Collection entries:
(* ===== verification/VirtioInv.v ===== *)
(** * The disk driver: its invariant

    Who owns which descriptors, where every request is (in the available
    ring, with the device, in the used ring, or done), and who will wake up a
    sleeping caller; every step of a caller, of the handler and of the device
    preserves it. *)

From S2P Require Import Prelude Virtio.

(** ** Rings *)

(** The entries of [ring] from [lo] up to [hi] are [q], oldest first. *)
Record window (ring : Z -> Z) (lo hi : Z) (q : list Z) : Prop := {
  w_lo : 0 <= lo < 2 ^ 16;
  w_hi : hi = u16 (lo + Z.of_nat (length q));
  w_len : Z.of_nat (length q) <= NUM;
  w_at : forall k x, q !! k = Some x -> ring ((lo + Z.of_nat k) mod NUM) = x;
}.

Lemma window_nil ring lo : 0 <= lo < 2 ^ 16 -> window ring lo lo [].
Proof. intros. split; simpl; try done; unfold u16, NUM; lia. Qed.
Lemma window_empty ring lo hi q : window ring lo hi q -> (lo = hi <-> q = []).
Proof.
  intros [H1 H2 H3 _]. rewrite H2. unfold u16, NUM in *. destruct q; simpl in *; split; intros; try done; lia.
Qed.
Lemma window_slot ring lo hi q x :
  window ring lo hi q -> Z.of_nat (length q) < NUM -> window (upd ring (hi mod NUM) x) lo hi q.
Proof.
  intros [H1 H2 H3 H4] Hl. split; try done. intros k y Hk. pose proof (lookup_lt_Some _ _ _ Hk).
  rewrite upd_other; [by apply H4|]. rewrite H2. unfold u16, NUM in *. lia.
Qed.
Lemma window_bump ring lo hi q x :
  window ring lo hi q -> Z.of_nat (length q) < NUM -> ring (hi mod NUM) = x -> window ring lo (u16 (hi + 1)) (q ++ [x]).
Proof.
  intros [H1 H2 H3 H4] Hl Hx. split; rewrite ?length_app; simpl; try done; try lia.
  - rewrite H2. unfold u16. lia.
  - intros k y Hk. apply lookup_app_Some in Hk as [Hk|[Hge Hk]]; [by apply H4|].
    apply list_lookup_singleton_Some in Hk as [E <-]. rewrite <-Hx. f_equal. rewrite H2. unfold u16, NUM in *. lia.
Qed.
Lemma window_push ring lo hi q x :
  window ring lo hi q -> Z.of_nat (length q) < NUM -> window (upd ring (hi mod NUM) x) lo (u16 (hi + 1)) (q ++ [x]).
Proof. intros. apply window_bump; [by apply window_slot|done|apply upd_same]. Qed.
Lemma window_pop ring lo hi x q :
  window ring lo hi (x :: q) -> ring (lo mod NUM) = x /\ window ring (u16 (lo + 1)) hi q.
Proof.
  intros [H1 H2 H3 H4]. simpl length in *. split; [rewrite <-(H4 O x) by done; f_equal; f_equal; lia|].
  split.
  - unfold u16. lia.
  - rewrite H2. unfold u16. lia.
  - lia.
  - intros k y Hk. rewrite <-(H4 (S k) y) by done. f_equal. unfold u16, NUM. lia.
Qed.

--

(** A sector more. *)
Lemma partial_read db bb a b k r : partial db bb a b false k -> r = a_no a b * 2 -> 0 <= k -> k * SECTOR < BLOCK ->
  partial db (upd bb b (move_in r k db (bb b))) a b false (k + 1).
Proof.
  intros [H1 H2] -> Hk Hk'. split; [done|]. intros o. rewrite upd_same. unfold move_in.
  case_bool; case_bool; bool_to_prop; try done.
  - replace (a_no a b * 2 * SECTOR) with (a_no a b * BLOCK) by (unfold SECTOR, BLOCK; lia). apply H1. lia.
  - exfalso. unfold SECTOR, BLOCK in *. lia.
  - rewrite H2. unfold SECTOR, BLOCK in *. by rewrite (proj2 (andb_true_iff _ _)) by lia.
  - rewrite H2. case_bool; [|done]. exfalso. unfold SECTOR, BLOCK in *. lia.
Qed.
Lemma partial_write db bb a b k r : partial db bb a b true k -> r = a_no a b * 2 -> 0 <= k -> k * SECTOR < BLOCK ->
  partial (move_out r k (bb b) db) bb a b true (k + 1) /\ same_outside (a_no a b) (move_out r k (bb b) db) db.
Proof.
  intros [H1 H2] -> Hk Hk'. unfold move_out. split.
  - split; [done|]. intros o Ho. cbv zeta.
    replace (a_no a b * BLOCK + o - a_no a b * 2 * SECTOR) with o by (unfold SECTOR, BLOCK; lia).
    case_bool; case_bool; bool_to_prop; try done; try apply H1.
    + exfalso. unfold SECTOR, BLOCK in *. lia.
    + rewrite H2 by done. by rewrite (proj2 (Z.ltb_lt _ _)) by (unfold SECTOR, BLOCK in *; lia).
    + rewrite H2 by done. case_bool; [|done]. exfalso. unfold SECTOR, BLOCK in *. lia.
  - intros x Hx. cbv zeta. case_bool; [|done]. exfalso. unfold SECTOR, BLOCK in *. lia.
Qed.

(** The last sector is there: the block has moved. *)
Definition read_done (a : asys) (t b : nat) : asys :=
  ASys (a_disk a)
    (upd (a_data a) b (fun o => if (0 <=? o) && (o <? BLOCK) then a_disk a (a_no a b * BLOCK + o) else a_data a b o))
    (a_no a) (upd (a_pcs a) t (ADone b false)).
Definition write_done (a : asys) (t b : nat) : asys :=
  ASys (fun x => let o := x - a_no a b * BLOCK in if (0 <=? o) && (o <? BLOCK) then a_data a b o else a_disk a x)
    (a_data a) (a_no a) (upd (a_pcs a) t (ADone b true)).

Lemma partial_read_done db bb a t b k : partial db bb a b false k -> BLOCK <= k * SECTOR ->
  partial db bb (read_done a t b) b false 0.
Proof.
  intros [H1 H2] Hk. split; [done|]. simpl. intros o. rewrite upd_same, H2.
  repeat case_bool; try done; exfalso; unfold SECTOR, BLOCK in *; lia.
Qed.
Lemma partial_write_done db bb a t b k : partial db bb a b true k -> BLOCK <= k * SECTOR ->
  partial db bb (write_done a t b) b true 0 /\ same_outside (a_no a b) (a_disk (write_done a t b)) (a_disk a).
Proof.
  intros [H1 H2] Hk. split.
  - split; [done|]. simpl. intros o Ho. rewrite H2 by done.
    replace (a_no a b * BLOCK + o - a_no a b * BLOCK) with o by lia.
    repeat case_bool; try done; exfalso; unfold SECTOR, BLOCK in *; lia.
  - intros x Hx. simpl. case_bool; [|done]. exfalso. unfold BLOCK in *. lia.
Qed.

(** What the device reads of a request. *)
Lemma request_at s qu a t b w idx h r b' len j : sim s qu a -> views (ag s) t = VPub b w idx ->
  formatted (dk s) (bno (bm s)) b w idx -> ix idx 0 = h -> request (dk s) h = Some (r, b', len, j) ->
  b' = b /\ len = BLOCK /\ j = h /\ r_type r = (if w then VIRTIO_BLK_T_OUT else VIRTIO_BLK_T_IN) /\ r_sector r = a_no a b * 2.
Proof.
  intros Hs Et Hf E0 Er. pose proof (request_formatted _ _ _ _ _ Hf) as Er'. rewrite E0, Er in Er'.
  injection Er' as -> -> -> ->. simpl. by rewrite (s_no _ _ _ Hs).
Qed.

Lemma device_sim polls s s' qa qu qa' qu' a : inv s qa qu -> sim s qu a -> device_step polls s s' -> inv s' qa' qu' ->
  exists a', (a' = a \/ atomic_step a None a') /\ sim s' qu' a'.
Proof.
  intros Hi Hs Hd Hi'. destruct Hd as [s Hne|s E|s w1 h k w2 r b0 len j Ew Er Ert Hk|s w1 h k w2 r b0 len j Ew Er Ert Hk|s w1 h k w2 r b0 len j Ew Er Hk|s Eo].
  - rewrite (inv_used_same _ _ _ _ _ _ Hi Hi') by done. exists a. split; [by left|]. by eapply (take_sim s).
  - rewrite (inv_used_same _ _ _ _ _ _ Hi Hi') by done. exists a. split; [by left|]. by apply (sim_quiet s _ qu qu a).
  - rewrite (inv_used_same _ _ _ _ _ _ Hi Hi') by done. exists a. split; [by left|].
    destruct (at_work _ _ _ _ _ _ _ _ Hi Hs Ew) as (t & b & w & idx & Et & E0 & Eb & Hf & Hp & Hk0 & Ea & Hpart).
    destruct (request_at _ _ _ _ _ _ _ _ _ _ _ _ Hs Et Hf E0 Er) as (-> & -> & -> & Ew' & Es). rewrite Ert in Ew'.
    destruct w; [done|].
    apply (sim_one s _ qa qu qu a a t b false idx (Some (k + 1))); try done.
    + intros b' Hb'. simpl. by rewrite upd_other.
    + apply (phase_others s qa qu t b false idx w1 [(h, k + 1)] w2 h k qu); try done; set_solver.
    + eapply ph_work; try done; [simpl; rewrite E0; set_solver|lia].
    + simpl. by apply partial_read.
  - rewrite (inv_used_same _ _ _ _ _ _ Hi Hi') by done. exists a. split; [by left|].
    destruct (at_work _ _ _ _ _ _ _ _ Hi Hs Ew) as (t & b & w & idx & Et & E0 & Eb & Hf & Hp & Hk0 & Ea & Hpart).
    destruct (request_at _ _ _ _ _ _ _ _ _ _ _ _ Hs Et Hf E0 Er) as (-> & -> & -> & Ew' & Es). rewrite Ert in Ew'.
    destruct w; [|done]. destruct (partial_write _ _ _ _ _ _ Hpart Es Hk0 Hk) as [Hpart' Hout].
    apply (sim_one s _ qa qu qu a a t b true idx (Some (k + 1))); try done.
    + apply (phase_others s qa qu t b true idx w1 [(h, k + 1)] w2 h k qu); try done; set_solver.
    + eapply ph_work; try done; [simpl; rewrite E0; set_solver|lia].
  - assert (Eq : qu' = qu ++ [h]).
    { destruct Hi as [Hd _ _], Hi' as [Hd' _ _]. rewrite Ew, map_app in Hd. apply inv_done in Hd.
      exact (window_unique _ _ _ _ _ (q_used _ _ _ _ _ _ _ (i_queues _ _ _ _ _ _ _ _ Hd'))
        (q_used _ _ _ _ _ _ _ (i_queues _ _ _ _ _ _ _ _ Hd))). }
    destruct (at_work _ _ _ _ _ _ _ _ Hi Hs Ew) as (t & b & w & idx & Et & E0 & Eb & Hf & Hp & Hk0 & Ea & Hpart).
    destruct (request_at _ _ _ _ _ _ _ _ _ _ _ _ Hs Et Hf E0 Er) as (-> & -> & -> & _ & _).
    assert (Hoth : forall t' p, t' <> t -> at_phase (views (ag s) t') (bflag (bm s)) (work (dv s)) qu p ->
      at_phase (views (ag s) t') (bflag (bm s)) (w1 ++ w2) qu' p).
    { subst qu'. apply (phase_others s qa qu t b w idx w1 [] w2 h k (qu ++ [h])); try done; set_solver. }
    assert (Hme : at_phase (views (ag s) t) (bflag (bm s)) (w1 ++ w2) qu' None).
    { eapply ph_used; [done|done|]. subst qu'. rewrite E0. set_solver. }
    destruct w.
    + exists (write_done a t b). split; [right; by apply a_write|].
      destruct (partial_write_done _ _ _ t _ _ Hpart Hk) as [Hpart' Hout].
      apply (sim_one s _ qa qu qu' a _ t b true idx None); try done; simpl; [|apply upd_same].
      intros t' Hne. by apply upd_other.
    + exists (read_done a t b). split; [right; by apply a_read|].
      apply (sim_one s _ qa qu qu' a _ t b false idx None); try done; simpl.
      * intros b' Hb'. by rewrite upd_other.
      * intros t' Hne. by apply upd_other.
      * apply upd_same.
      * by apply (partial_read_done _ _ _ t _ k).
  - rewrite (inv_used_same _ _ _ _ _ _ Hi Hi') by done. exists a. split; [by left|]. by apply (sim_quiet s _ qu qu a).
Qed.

==

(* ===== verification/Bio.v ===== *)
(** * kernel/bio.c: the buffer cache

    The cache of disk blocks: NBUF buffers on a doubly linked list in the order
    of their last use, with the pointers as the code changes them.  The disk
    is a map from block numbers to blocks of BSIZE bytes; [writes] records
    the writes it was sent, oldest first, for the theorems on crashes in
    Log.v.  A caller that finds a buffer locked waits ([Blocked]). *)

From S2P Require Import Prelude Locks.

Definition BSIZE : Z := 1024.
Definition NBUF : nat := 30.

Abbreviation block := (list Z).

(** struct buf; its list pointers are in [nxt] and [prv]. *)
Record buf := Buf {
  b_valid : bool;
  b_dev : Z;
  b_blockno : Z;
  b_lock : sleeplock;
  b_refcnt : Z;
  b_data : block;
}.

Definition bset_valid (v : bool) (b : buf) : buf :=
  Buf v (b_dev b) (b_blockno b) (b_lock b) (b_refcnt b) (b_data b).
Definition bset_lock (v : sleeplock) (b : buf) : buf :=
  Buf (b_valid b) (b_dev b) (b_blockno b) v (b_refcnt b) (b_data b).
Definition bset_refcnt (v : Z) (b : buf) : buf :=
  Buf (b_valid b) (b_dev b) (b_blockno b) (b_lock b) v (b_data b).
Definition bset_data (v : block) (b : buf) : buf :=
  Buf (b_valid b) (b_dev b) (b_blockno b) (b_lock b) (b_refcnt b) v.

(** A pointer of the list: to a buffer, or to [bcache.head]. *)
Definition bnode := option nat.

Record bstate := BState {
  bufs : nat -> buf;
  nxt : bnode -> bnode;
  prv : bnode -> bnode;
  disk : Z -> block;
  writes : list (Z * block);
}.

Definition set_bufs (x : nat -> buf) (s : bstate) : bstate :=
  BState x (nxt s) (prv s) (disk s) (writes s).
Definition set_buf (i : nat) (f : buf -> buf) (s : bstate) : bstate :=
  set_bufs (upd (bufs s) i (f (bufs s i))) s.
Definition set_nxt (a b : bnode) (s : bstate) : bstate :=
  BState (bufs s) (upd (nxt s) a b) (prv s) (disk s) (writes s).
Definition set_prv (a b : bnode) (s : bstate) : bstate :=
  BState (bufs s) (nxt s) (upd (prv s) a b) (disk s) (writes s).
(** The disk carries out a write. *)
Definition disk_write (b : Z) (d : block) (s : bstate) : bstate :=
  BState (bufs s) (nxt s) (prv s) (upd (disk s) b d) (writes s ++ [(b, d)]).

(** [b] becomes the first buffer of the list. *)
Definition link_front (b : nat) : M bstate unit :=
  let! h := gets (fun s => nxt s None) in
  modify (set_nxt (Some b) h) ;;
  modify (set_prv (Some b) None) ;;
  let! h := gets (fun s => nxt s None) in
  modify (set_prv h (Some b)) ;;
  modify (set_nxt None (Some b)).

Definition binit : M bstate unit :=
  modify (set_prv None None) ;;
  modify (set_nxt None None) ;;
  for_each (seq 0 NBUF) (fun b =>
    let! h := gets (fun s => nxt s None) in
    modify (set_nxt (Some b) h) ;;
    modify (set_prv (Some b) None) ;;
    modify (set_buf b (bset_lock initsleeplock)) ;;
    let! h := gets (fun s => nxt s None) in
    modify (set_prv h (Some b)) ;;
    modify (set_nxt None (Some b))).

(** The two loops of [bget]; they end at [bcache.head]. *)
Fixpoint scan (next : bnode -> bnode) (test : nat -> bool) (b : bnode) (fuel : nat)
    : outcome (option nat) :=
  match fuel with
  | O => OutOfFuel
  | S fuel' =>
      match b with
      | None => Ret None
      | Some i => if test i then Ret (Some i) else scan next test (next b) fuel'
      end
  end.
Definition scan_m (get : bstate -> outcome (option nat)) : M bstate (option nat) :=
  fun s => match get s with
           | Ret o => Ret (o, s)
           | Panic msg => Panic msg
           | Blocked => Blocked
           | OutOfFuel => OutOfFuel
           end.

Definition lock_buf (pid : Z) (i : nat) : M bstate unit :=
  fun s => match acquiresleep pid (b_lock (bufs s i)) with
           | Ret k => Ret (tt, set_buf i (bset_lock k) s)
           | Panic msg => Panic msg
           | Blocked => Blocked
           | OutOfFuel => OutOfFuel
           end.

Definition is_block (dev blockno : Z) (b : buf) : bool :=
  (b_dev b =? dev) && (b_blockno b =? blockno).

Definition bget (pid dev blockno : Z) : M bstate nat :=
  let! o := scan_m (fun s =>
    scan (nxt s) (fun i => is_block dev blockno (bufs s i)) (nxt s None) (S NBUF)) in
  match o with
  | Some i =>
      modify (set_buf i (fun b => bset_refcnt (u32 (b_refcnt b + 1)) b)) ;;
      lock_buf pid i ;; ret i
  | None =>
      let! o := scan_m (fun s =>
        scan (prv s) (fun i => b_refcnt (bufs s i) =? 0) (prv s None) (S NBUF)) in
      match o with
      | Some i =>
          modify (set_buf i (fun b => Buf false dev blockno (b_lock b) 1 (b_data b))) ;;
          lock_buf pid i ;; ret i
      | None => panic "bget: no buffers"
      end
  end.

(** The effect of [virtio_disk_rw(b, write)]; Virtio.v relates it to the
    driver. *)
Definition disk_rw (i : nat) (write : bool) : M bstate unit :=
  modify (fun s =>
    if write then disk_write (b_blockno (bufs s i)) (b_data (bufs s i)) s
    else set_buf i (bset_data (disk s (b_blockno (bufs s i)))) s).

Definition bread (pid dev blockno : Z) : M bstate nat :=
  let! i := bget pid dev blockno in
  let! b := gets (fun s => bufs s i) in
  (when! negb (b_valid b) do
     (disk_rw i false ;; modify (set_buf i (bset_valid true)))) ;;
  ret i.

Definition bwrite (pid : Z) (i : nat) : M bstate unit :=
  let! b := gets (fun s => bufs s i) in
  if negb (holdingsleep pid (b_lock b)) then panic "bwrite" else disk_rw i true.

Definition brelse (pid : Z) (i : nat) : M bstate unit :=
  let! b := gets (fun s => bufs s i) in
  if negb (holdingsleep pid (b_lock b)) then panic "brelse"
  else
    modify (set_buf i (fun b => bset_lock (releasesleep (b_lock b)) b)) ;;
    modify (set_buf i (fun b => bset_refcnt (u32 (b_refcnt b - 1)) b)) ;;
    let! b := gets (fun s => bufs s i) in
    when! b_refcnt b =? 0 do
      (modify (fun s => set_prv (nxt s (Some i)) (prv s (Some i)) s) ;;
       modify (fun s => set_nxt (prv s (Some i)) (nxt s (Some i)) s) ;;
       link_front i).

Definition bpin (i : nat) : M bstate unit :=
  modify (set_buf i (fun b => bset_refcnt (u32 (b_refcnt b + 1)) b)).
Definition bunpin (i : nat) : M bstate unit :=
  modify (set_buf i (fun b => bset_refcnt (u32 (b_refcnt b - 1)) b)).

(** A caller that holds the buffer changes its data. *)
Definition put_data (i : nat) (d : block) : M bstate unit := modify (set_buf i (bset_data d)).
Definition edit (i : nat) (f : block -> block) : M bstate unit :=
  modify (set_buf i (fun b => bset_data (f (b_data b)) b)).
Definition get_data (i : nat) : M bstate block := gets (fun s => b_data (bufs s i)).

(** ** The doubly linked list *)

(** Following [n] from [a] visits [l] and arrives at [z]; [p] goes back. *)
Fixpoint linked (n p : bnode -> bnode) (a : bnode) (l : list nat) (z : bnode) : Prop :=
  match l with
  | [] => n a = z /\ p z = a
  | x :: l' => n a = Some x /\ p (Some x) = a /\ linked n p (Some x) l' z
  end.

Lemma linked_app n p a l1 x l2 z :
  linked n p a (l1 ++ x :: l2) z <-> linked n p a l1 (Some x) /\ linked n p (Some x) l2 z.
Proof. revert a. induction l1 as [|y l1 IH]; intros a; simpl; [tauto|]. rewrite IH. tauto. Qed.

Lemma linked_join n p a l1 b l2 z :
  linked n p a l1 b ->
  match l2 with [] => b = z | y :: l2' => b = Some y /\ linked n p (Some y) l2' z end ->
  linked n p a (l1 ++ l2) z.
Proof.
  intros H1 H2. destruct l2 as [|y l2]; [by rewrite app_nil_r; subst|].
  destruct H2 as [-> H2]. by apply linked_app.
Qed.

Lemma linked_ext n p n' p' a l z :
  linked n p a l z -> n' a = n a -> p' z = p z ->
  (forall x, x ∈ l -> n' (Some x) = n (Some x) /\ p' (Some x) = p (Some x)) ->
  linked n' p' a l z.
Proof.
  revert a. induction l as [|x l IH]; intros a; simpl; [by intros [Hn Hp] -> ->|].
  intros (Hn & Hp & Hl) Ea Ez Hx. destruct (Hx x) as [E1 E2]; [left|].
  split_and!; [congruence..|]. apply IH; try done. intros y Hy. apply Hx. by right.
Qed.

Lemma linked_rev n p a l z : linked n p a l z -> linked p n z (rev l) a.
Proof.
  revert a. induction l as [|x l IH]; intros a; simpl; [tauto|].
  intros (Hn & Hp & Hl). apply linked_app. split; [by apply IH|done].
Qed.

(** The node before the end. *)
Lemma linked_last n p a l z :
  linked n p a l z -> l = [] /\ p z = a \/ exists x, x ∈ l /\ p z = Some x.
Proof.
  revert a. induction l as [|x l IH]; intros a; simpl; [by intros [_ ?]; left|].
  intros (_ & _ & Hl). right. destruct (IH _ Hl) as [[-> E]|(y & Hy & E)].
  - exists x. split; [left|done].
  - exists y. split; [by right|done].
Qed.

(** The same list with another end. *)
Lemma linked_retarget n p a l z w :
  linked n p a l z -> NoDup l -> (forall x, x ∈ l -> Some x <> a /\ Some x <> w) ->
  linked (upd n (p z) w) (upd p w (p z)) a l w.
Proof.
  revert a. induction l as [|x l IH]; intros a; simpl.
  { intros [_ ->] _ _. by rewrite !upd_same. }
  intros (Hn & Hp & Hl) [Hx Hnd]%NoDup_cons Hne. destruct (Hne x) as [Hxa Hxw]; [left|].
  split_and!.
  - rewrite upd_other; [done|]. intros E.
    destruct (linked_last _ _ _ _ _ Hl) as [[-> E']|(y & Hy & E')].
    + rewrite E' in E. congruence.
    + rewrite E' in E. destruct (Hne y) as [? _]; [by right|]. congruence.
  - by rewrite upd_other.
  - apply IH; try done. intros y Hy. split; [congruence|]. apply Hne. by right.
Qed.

▶ PROBLEM STATEMENT:
Only those lines of the entries above that run from the line containing "Definition write_done (a" to the line containing "formatted (dk s)", both included, should be transcribed exactly.

▶ YOUR SOLUTION:
Definition write_done (a : asys) (t b : nat) : asys :=
  ASys (fun x => let o := x - a_no a b * BLOCK in if (0 <=? o) && (o <? BLOCK) then a_data a b o else a_disk a x)
    (a_data a) (a_no a) (upd (a_pcs a) t (ADone b true)).

Lemma partial_read_done db bb a t b k : partial db bb a b false k -> BLOCK <= k * SECTOR ->
  partial db bb (read_done a t b) b false 0.
Proof.
  intros [H1 H2] Hk. split; [done|]. simpl. intros o. rewrite upd_same, H2.
  repeat case_bool; try done; exfalso; unfold SECTOR, BLOCK in *; lia.
Qed.
Lemma partial_write_done db bb a t b k : partial db bb a b true k -> BLOCK <= k * SECTOR ->
  partial db bb (write_done a t b) b true 0 /\ same_outside (a_no a b) (a_disk (write_done a t b)) (a_disk a).
Proof.
  intros [H1 H2] Hk. split.
  - split; [done|]. simpl. intros o Ho. rewrite H2 by done.
    replace (a_no a b * BLOCK + o - a_no a b * BLOCK) with o by lia.
    repeat case_bool; try done; exfalso; unfold SECTOR, BLOCK in *; lia.
  - intros x Hx. simpl. case_bool; [|done]. exfalso. unfold BLOCK in *. lia.
Qed.

(** What the device reads of a request. *)
Lemma request_at s qu a t b w idx h r b' len j : sim s qu a -> views (ag s) t = VPub b w idx ->
  formatted (dk s) (bno (bm s)) b w idx -> ix idx 0 = h -> request (dk s) h = Some (r, b', len, j) ->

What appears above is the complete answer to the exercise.